• Assigned task:
Beneath this task are records; print exactly the stretch of them from the line with "key of a call" through the line with "let r := Response.HTTPResponse", both ends included.
[Available data Boundary: Start]
(** * easysnmp [interface.c]: resolution, type translation and the
      request / walk orchestration, embedded and verified.

    The C code is translated function by function.  C integers are [Z]
    (wrap-around written out where the code mixes signed and unsigned
    values), C strings are [string] with [option string] for a pointer
    that may be [NULL], oid arrays are [list Z] buffers updated by index,
    and the transport is an explicit world: the list of requests handed to
    the session so far, together with an agent that answers them. *)

From Stdlib Require Import ZArith Ascii String Lia.
From stdpp Require Import base numbers option list strings gmap.

Local Open Scope string_scope.
Local Open Scope Z_scope.

Set Warnings "-register-all".

(** ** Constants *)

Module Const.

(** interface.c *)
Definition SUCCESS : Z := 1.
Definition FAILURE : Z := 0.
Definition TYPE_UNKNOWN : Z := 0.
Definition NO_RETRY_NOSUCH : Z := 0.
Definition NON_LEAF_NAME : Z := 4.

(** net-snmp, parse.h *)
Definition TYPE_OTHER : Z := 0.
Definition TYPE_OBJID : Z := 1.
Definition TYPE_OCTETSTR : Z := 2.
Definition TYPE_INTEGER : Z := 3.
Definition TYPE_NETADDR : Z := 4.
Definition TYPE_IPADDR : Z := 5.
Definition TYPE_COUNTER : Z := 6.
Definition TYPE_GAUGE : Z := 7.
Definition TYPE_TIMETICKS : Z := 8.
Definition TYPE_OPAQUE : Z := 9.
Definition TYPE_NULL : Z := 10.
Definition TYPE_COUNTER64 : Z := 11.
Definition TYPE_BITSTRING : Z := 12.
Definition TYPE_NSAPADDRESS : Z := 13.
Definition TYPE_UINTEGER : Z := 14.
Definition TYPE_UNSIGNED32 : Z := 15.
Definition TYPE_INTEGER32 : Z := 16.
Definition TYPE_TRAPTYPE : Z := 20.
Definition TYPE_NOTIFTYPE : Z := 21.
(** C1 (as amended).  For a pitch with [q > 0], a non-negative time and an
    even cycle number, pitch and frame sizes being at most 2^31 (so that
    the 64-bit array arithmetic does not wrap): the mask of the animated
    generator and the mask of the static exhaustive search at time
    [t mod p] agree at every pixel of the frame that has a single nearest
    centre.  Where several centres tie, the static mask is false and the
    animated mask is the negation of [min_dist <= threshold].  In both
    cases the least distance over the five candidates is the least
    distance over all lattice centres of the plane, and one of the five
    attains it. *)
Theorem direct_mask_agrees_off_ties
  (self : KiAlt.t) (width height p t frame_counter x y : Z) :
  0 < (p - 1) / 2 -> 0 <= t -> (frame_counter / p) mod 2 <> 1 ->
  0 <= x < width -> 0 <= y < height ->
  p <= 2 ^ 31 -> width <= 2 ^ 31 -> height <= 2 ^ 31 ->
  exists bd bs,
    animated_at self width height t p frame_counter y x = Some bd
    /\ static_at width height (t mod p) p y x = Some bs
    /\ (forall i j,
           KiAlt.min_dist ((p - 1) / 2) x y
           <= manhattan x y (2 * i * ((p - 1) / 2), 2 * j * ((p - 1) / 2))
           /\ KiAlt.min_dist ((p - 1) / 2) x y
              <= manhattan x y ((2 * i + 1) * ((p - 1) / 2),
                                (2 * j + 1) * ((p - 1) / 2)))
    /\ (exists c, In c (KiAlt.five_candidates ((p - 1) / 2) x y)
                  /\ manhattan x y c = KiAlt.min_dist ((p - 1) / 2) x y)
    /\ match find_nearest_center x y p width height with
       | Ok (Some _) => bd = bs
       | Ok None =>
           bs = false
           /\ bd = negb (KiAlt.min_dist ((p - 1) / 2) x y <=? (t mod p) / 2)
       | Raise _ => False
       end.
Proof.
  intros Hq Ht Hcycle Hx Hy Bp Bw Bh.
  assert ((p - 1) / 2 < 2 ^ 31) as Bq.
  { change (2 ^ 31) with 2147483648 in *.
    apply Z.div_lt_upper_bound; lia. }
  destruct (min_dist_exact ((p - 1) / 2) x y) as [_ Em]; try lia.
  unfold animated_at, static_at.
  rewrite direct_mask_ok
    by (try assumption; change (2 ^ 31) with 2147483648 in Bq;
        change (2 ^ 63) with 9223372036854775808; lia).
  rewrite generate_mask_ok by lia. cbn [KiAlt.invert_mask
    KiAlt.set_cached_frame_size KiAlt.set_invert_mask].
  destruct (Z.eqb_spec ((frame_counter / p) mod 2) 1); [contradiction|].
  unfold KiAlt.pattern_mask.
  rewrite (mask_at_grid (KiAlt.pattern_pixel ((p - 1) / 2) t p))
    by assumption.
  rewrite (mask_at_grid (fun x y => evaluate x y (t mod p) p width height))
    by assumption.
  eexists _, _.
  split; [reflexivity|]. split; [reflexivity|].
  split.
  { intros i j. rewrite Em. split.
    - now apply min_dist_le_type1.
    - pose proof (dist5_le_type2 _ Hq x y i j).
      pose proof (min_dist_le_dist5 ((p - 1) / 2) x y). lia. }
  split.
  { rewrite Em, five_candidates_exact by lia. now apply min_dist_attained. }
  pose proof (static_vs_direct_pixel p ((p - 1) / 2) width height x y
                eq_refl Hq Hx Hy t Bq Bw Bh) as S.
  rewrite should_invert_pixel_evaluate in S.
  destruct (find_nearest_center x y p width height) as [[c|]|e].
  - now inversion S.
  - destruct S as [S1 S2]. split; [now inversion S1|assumption].
  - assumption.
Qed.
(** At most one pending run per key.  In every state of the object, the
    key of a call that spawned and whose promise is pending is in the
    table, and no other call that spawned under the same key is pending
    or fulfilled.  This bounds the pending promises, not the processes:
    the child of a run that failed is not killed and may still be alive
    when the next run under the key spawns. *)
Theorem one_pending_run_per_key l i cmd w r r' c c' x x' :
  reachable l i cmd w →
  calls w !! r = Some c → execution c = Some x → result c = Pending →
  calls w !! r' = Some c' → execution c' = Some x' →
  result c' = Pending ∨ result c' = Fulfilled →
  ex_cacheKey x' = ex_cacheKey x →
  r = r' ∧ is_Some (memoizedCache w !! ex_cacheKey x).
Proof.
  intros Hw Hc Hx Hr Hc' Hx' Hr' Hkey.
  destruct (reachable_keys_kept _ _ _ _ Hw) as [K1 K2].
  assert (flying_key (thrown w !! r) c = Some (ex_cacheKey x)) as Hf.
  { unfold flying_key. by rewrite Hx, Hr. }
  assert (held_key (thrown w !! r') c' = Some (ex_cacheKey x)) as Hh.
  { unfold held_key. rewrite Hx', Hkey. by destruct Hr' as [-> | ->]. }
  split.
  - by apply (K2 r r' c c' (ex_cacheKey x)).
  - apply (K1 r c _ Hc). by apply flying_key_held.
Qed.
(** The response [write_error] builds, [HTTPResponse(...).get_message(False)],
    is sent whole when its status is known: [send] returns normally,
    writes exactly once (followed at most by a close), and the written bytes carry the [Content-Type] line
    (the header passed in, else the [content_type] argument) and end
    with the body. *)
Theorem http_response_sent s body_ st hdrs ct bb reason
  (Hr : status_lookup st ALL_STATUS_CODES = Some reason) :
  let r := Response.HTTPResponse body_ st hdrs ct bb in
  let s' := fst (send (Response.get_message r false) s) in
  snd (send (Response.get_message r false) s) = Ok tt /\
  exists w post, trace s' = app (trace s) (EWrite w :: post) /\
    (post = [] \/ post = [EClose]) /\
    contains w ("Content-Type: " ++
                PyDict.dict_get "Content-Type"
                  (match hdrs with Some h => h | None => [] end) ct ++ crlf) /\
    exists pre, w = pre ++ match body_ with Some t => t | None => bb end.
Proof.
  intros r s'.
  set (hs0 := match hdrs with Some h => h | None => [] end).
  set (v := PyDict.dict_get "Content-Type" hs0 ct).
  set (c := match body_ with Some t => t | None => bb end).
  set (hs := PyDict.dict_set "Content-Type" v hs0).
  assert (Hh : m_headers (Response.get_message r false) = Some hs).
  { cbn. unfold Response.parse_headers. rewrite map_pair_id. reflexivity. }
  pose proof (send_response s (Response.get_message r false) st reason hs c
                eq_refl Hr Hh eq_refl) as E.
  cbv zeta in E. cbn [m_more_content Response.get_message] in E.
  subst s'. rewrite E.
  match goal with
  | |- context [after_write false ?ka (emit_ (EWrite ?w) ?s1)] =>
      set (wr := w); set (k := ka); set (s1' := s1)
  end.
  destruct (after_write_trace false k (emit_ (EWrite wr) s1')) as [Hok Htr].
  split; [exact Hok|].
  exists wr, (if negb false && negb k then [EClose] else []).
  rewrite Htr. split; [| split; [| split]].
  - subst s1'. destruct s; cbn. rewrite <- app_assoc. reflexivity.
  - destruct k; [left | right]; reflexivity.
  - subst wr. apply contains_response_header_content. apply contains_app_l.
    apply (contains_join_headers hs "Content-Type" v); [apply In_dict_set | discriminate].
  - subst wr. apply response_bytes_ends_with_content.
Qed.

(** ** Concrete instances *)

Definition m299_close : message :=
  {| m_status := Some 299%Z; m_headers := Some [("Connection", "close")];
     m_content := Some "x"; m_more_content := None |}.
Definition failing_error_response (_ : condition) : M message := raise TypeError.
Definition headerless_error_response (_ : condition) : M message := ret m_no_headers.
(** A parser that runs a callback (storing a header) before rejecting. *)
Definition feed_store_then_reject (_ : bytes) : M unit :=
  modify (fun s => set_parser_headers (parser_ s) (Some [("host", "a")]) s) ;;
  raise HttpParserError.

Lemma send_never_reenables_keep_alive_witness :
  keep_alive_flag (fst (send m200 s_ka)) = true /\ keep_alive_flag s_ka = true.
Proof.
  split; [vm_compute; reflexivity|].
  apply (send_never_reenables_keep_alive m200 s_ka). vm_compute. reflexivity.
Defined.

Lemma send_raises_before_writing_witness :
  snd (send m_no_headers s_ka) = Raise UnboundLocalError /\
  trace (fst (send m_no_headers s_ka)) = trace s_ka.
Proof.
  split; [vm_compute; reflexivity|].
  apply (send_raises_before_writing m_no_headers s_ka UnboundLocalError).
  vm_compute. reflexivity.
Defined.

Lemma send_unknown_status_witness :
  status_lookup 299 ALL_STATUS_CODES = None /\
  send m299_close s_ka = (set_keep_alive_flag false s_ka, Raise KeyError).
Proof.
  split; [vm_compute; reflexivity|].
  rewrite (send_unknown_status s_ka m299_close 299 [("Connection", "close")] "x"
             eq_refl ltac:(vm_compute; reflexivity) eq_refl eq_refl).
  reflexivity.
Defined.

Lemma write_error_prepare_raises_witness :
  failing_error_response (InvalidUsage "Bad Request") s_ka = (s_ka, Raise TypeError) /\
  write_error failing_error_response no_log (InvalidUsage "Bad Request") s_ka =
    (emit_ EClose (bail_out_logged s_ka), Ok tt).
Proof.
  split; [reflexivity|].
  exact (write_error_prepare_raises failing_error_response no_log
           (InvalidUsage "Bad Request") s_ka s_ka TypeError eq_refl).
Defined.

Lemma write_error_headerless_response_witness :
  m_headers m_no_headers = None /\
  write_error headerless_error_response no_log (InvalidUsage "Bad Request") s_ka =
    (emit_ EClose (bail_out_logged s_ka), Ok tt).
Proof.
  split; [reflexivity|].
  exact (write_error_headerless_response headerless_error_response no_log
           (InvalidUsage "Bad Request") s_ka s_ka m_no_headers 200 eq_refl eq_refl eq_refl).
Defined.

Lemma data_received_parse_error_closes_witness :
  (forall s', parser_ s' <> None ->
              snd (feed_store_then_reject "x" s') = Raise HttpParserError) /\
  exists pre, trace (fst (data_received const_error_response no_log feed_store_then_reject
                            parser_ka (ret tt) "x" s_ka)) = app pre [EClose].
Proof.
  assert (H : forall s', parser_ s' <> None ->
                snd (feed_store_then_reject "x" s') = Raise HttpParserError)
    by (intros s' _; reflexivity).
  split; [exact H|].
  exact (data_received_parse_error_closes const_error_response no_log feed_store_then_reject
           parser_ka (ret tt) "x" s_ka H).
Defined.

Lemma on_header_bad_content_length_witness :
  lower "Content-Length" = "content-length" /\ py_int "12a" = None /\
  on_header const_error_response no_log "Content-Length" "12a" s_ka = (s_ka, Raise ValueError).
Proof.
  split; [reflexivity|]. split; [reflexivity|].
  exact (on_header_bad_content_length const_error_response no_log
           "Content-Length" "12a" s_ka eq_refl eq_refl).
Defined.

Lemma on_header_upgrade_witness :
  lower "UPGRADE" = "upgrade" /\
  on_header const_error_response no_log "UPGRADE" "websocket" s_ka =
    (set_parser_headers (parser_ s_ka) (Some [("upgrade", "websocket")])
       (set_is_upgrade true s_ka), Ok tt).
Proof.
  split; [reflexivity|].
  exact (on_header_upgrade const_error_response no_log "UPGRADE" "websocket" s_ka []
           eq_refl eq_refl).
Defined.

Lemma send_keep_alive_resets_request_witness :
  keep_alive_flag s_ka && negb (connection_close (check_headers [("Content-Type", "text/plain")]))
    && negb (stopped s_ka)
    && match parser_ s_ka with Some p => should_keep_alive p | None => false end = true /\
  close_if_idle (fst (send m200 s_ka)) = (emit_ EClose (fst (send m200 s_ka)), Ok true).
Proof.
  split; [vm_compute; reflexivity|].
  pose proof (send_keep_alive_resets_request s_ka m200 200 "OK"
                [("Content-Type", "text/plain")] "hello"
                eq_refl ltac:(vm_compute; reflexivity) eq_refl eq_refl
                ltac:(discriminate) ltac:(vm_compute; reflexivity)) as H.
  cbv zeta in H. destruct H as (_ & _ & _ & _ & _ & _ & _ & _ & H). exact H.
Defined.

Lemma http_response_sent_witness :
  status_lookup 200 ALL_STATUS_CODES = Some "OK" /\
  snd (send (Response.get_message
               (Response.HTTPResponse (Some "hi") 200 None "text/html" "") false) s_ka) = Ok tt.
Proof.
  split; [vm_compute; reflexivity|].
  exact (proj1 (http_response_sent s_ka (Some "hi") 200 None "text/html" "" "OK"
                  ltac:(vm_compute; reflexivity))).
Defined.

End HttpExtra.
Lemma escape_of_string (s : string) :
  Unicode.escape (Unicode.of_string s) = Wire.escape s.
Proof.
  induction s as [| c s IH]; [reflexivity |].
  rewrite of_string_cons. cbn [Unicode.escape Wire.escape].
  now rewrite escape_agrees, IH.
Qed.

Lemma dumps_str_of_string (s : string) :
  Unicode.dumps_str (Unicode.of_string s) = Wire.dumps_str s.
Proof. unfold Unicode.dumps_str, Wire.dumps_str. now rewrite escape_of_string. Qed.

Lemma dumps_items_of_strings (items : list (string * string)) :
  Unicode.dumps_items
    (map (fun kv => (Unicode.of_string (fst kv), Unicode.of_string (snd kv))) items)
  = Wire.dumps_items items.
Proof.
  induction items as [| [k v] items IH]; [reflexivity |].
  destruct items as [| kv items].
  - cbn [map fst snd Unicode.dumps_items Wire.dumps_items].
    now rewrite !dumps_str_of_string.
  - cbn [map] in *. cbn [fst snd].
    change (Wire.dumps_items ((k, v) :: kv :: items))
      with (Wire.dumps_str k ++ ": " ++ Wire.dumps_str v ++ ", "
              ++ Wire.dumps_items (kv :: items))%string.
    rewrite <- IH. cbn [Unicode.dumps_items].
    now rewrite !dumps_str_of_string.
Qed.

(** The line of a request of the service model is the line of its text. *)
Lemma encode_agrees (r : Request) :
  Unicode.encode (as_text r) = Wire.encode r.
Proof.
  unfold Unicode.encode, Wire.encode, Unicode.dumps, Wire.dumps,
    Unicode.dumps_dict, Wire.dumps_dict, as_text.
  cbn [Unicode.req_id Unicode.req_method Unicode.req_params].
  now rewrite !dumps_str_of_string, dumps_items_of_strings.
Qed.

Lemma scalar_of_string (s : string) : Unicode.scalar (Unicode.of_string s) = true.
Proof.
  induction s as [| c s IH]; [reflexivity |].
  rewrite of_string_cons. cbn [Unicode.scalar forallb].
  fold (Unicode.scalar (Unicode.of_string s)).
  rewrite IH, andb_true_r.
  unfold Unicode.is_scalar, Unicode.is_surrogate.
  pose proof (N_ascii_bounded c) as Hc.
  rewrite (proj2 (N.ltb_lt _ _)) by lia.
  rewrite (proj2 (N.leb_gt 0xD800 _)) by lia. reflexivity.
Qed.

Lemma scalar_as_text (r : Request) : Unicode.scalar_request (as_text r) = true.
Proof.
  unfold Unicode.scalar_request, as_text.
  cbn [Unicode.req_id Unicode.req_method Unicode.req_params].
  rewrite !scalar_of_string. cbn [andb].
  induction (req_params r) as [| [k v] items IH]; [reflexivity |].
  cbn [map Unicode.scalar_items forallb fst snd].
  rewrite !scalar_of_string. exact IH.
Qed.

End Agreement.

(** ** The request line, written and read back *)

Section RoundTrip.
Import Unicode Decode.
Local Open Scope N_scope.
[Available data Boundary: End]
• Written reply:
    key of a call that spawned and whose promise is pending is in the
    table, and no other call that spawned under the same key is pending
    or fulfilled.  This bounds the pending promises, not the processes:
    the child of a run that failed is not killed and may still be alive
    when the next run under the key spawns. *)
Theorem one_pending_run_per_key l i cmd w r r' c c' x x' :
  reachable l i cmd w →
  calls w !! r = Some c → execution c = Some x → result c = Pending →
  calls w !! r' = Some c' → execution c' = Some x' →
  result c' = Pending ∨ result c' = Fulfilled →
  ex_cacheKey x' = ex_cacheKey x →
  r = r' ∧ is_Some (memoizedCache w !! ex_cacheKey x).
Proof.
  intros Hw Hc Hx Hr Hc' Hx' Hr' Hkey.
  destruct (reachable_keys_kept _ _ _ _ Hw) as [K1 K2].
  assert (flying_key (thrown w !! r) c = Some (ex_cacheKey x)) as Hf.
  { unfold flying_key. by rewrite Hx, Hr. }
  assert (held_key (thrown w !! r') c' = Some (ex_cacheKey x)) as Hh.
  { unfold held_key. rewrite Hx', Hkey. by destruct Hr' as [-> | ->]. }
  split.
  - by apply (K2 r r' c c' (ex_cacheKey x)).
  - apply (K1 r c _ Hc). by apply flying_key_held.
Qed.
(** The response [write_error] builds, [HTTPResponse(...).get_message(False)],
    is sent whole when its status is known: [send] returns normally,
    writes exactly once (followed at most by a close), and the written bytes carry the [Content-Type] line
    (the header passed in, else the [content_type] argument) and end
    with the body. *)
Theorem http_response_sent s body_ st hdrs ct bb reason
  (Hr : status_lookup st ALL_STATUS_CODES = Some reason) :
  let r := Response.HTTPResponse body_ st hdrs ct bb in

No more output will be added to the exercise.